## WORK TASK:
Produce a copy of every line in the records that holds the string "NewNode".

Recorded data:
§

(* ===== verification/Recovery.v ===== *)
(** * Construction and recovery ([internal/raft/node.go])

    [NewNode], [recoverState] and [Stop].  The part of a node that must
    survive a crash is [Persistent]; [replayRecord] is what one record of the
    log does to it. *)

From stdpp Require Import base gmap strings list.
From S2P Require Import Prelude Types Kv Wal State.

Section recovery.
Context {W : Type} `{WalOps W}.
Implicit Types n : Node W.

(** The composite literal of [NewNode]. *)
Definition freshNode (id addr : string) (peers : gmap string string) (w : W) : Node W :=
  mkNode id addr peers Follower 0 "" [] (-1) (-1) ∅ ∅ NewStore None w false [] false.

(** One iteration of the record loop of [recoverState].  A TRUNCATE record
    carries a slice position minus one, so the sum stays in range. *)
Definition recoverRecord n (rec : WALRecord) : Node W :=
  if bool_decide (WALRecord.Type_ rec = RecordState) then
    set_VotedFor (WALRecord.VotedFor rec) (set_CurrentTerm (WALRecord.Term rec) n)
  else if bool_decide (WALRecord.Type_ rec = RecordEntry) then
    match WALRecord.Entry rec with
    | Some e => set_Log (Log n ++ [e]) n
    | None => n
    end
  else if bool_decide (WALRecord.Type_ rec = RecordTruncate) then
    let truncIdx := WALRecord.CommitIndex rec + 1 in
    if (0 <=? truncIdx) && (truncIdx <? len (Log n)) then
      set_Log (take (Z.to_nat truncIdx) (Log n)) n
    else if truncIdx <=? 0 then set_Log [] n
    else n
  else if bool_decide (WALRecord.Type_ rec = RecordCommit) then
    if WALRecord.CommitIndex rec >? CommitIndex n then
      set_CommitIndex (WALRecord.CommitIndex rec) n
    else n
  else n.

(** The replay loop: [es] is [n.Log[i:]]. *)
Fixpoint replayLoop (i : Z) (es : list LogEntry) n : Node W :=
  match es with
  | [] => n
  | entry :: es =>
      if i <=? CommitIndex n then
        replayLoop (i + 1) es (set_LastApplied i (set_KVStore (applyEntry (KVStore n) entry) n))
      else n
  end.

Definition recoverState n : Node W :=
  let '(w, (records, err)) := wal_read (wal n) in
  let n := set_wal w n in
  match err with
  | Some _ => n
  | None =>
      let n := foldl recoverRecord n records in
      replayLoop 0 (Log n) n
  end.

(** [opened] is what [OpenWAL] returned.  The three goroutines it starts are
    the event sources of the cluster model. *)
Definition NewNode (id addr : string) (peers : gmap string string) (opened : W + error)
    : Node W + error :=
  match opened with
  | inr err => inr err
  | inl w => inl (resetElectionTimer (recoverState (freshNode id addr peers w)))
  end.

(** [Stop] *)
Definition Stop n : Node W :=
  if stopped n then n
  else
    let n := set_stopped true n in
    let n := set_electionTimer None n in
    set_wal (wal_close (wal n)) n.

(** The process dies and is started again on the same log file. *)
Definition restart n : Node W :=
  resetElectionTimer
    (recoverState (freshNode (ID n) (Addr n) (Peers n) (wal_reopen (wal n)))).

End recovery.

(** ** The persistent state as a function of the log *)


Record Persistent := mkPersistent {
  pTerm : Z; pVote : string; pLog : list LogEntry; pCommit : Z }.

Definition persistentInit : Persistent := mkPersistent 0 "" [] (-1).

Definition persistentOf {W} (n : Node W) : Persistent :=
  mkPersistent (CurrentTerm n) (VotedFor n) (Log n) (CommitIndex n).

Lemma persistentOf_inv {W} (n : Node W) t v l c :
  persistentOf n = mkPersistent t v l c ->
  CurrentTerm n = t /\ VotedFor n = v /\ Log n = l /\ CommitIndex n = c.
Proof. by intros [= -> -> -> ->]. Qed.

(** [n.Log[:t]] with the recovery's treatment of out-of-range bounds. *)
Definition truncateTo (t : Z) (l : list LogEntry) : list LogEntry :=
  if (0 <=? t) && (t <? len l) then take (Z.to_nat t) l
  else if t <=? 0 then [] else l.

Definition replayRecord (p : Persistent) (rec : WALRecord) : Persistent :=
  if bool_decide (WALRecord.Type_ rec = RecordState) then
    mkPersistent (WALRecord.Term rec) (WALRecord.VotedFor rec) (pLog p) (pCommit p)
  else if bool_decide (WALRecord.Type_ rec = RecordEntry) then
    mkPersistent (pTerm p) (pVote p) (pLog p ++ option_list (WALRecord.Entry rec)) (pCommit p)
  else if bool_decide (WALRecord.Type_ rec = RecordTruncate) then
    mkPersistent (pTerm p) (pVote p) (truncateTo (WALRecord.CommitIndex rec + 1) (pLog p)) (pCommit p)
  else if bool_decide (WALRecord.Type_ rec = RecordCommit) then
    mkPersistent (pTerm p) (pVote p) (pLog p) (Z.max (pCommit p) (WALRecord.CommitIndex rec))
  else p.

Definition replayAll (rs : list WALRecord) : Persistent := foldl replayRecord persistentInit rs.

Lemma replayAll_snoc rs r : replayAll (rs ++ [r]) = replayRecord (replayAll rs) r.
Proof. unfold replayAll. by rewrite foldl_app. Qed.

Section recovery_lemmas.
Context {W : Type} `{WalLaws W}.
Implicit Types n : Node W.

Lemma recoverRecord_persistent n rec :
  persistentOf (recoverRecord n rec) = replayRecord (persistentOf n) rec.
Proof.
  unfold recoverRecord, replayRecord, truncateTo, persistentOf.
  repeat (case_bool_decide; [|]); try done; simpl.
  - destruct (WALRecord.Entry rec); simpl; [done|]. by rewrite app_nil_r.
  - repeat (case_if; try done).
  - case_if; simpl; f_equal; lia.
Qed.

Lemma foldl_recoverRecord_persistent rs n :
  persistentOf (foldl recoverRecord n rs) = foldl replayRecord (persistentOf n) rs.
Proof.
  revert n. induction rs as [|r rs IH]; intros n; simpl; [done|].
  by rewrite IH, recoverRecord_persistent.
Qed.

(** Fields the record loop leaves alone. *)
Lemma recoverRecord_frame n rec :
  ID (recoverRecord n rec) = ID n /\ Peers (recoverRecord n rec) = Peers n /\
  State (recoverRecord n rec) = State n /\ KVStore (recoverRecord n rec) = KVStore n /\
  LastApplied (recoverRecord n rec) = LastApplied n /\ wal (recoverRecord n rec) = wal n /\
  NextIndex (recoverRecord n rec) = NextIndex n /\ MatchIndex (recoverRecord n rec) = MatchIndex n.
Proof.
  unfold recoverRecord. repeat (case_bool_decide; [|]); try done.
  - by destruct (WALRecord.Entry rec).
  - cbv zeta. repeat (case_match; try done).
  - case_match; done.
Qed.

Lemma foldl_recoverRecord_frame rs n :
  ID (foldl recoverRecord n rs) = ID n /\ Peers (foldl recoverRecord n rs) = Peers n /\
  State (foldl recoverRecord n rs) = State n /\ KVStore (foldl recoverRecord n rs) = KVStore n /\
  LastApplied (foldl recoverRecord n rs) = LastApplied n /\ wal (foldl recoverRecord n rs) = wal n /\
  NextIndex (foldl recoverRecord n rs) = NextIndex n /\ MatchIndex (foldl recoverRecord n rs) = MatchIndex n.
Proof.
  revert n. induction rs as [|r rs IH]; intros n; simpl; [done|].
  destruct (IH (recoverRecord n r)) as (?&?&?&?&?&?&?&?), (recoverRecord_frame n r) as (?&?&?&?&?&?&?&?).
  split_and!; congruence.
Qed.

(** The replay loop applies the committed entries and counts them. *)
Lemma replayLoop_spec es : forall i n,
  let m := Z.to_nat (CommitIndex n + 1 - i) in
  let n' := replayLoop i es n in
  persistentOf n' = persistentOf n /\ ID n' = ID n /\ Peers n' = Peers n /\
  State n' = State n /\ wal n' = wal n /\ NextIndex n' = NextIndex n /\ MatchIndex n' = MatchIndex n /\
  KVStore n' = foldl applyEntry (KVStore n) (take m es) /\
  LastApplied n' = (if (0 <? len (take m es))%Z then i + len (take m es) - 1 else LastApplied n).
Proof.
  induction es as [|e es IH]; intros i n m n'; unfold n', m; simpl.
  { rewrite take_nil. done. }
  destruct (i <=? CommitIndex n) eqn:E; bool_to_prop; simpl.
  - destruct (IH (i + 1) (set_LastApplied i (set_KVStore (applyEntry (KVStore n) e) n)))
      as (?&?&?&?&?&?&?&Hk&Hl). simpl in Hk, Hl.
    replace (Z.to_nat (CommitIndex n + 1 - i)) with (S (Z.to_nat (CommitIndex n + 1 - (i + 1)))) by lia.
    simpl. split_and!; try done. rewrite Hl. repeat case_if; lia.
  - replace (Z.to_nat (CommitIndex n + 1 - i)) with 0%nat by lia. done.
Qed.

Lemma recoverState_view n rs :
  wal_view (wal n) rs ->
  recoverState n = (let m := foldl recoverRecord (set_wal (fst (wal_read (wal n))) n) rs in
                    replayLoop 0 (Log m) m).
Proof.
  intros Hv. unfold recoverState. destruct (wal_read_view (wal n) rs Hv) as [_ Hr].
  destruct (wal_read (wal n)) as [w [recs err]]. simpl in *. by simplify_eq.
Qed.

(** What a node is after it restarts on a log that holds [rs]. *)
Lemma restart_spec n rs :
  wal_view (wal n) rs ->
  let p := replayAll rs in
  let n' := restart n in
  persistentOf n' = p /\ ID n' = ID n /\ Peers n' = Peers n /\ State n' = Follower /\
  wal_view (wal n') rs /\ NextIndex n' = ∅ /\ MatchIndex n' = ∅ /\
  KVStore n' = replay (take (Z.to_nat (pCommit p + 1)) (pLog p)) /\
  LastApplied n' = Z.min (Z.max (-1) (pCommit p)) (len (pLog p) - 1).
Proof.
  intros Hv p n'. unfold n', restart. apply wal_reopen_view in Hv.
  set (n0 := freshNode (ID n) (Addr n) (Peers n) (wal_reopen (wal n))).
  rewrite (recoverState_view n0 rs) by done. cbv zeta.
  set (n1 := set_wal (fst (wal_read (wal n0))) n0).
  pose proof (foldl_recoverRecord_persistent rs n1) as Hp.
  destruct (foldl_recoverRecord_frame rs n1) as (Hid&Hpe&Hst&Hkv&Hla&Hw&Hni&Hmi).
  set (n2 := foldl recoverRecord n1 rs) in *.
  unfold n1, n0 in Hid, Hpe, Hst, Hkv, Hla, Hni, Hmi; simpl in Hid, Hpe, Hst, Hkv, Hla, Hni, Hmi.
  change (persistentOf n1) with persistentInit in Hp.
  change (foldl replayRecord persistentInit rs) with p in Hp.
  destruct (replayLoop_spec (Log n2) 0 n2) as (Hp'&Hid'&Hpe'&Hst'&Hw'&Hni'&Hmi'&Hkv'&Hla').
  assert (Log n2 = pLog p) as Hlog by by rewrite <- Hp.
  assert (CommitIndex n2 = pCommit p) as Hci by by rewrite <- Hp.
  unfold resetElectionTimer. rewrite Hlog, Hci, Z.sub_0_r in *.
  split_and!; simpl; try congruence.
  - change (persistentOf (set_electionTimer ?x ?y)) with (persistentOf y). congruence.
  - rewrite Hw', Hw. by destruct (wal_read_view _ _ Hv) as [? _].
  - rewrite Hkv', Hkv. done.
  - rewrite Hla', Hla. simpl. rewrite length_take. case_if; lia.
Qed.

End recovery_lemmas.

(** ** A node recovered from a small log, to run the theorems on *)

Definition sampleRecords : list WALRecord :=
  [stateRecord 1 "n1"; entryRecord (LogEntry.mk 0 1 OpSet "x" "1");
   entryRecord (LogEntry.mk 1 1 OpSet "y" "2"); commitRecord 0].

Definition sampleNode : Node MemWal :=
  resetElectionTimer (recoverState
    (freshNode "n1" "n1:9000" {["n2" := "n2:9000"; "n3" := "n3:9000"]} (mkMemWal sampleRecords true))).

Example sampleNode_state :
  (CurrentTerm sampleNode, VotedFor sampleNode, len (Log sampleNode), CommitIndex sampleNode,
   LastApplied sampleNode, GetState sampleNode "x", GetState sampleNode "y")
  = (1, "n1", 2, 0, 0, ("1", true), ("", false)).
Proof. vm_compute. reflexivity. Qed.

§

## SOLUTION TO THE PROBLEM:
    [NewNode], [recoverState] and [Stop].  The part of a node that must
(** The composite literal of [NewNode]. *)
Definition NewNode (id addr : string) (peers : gmap string string) (opened : W + error)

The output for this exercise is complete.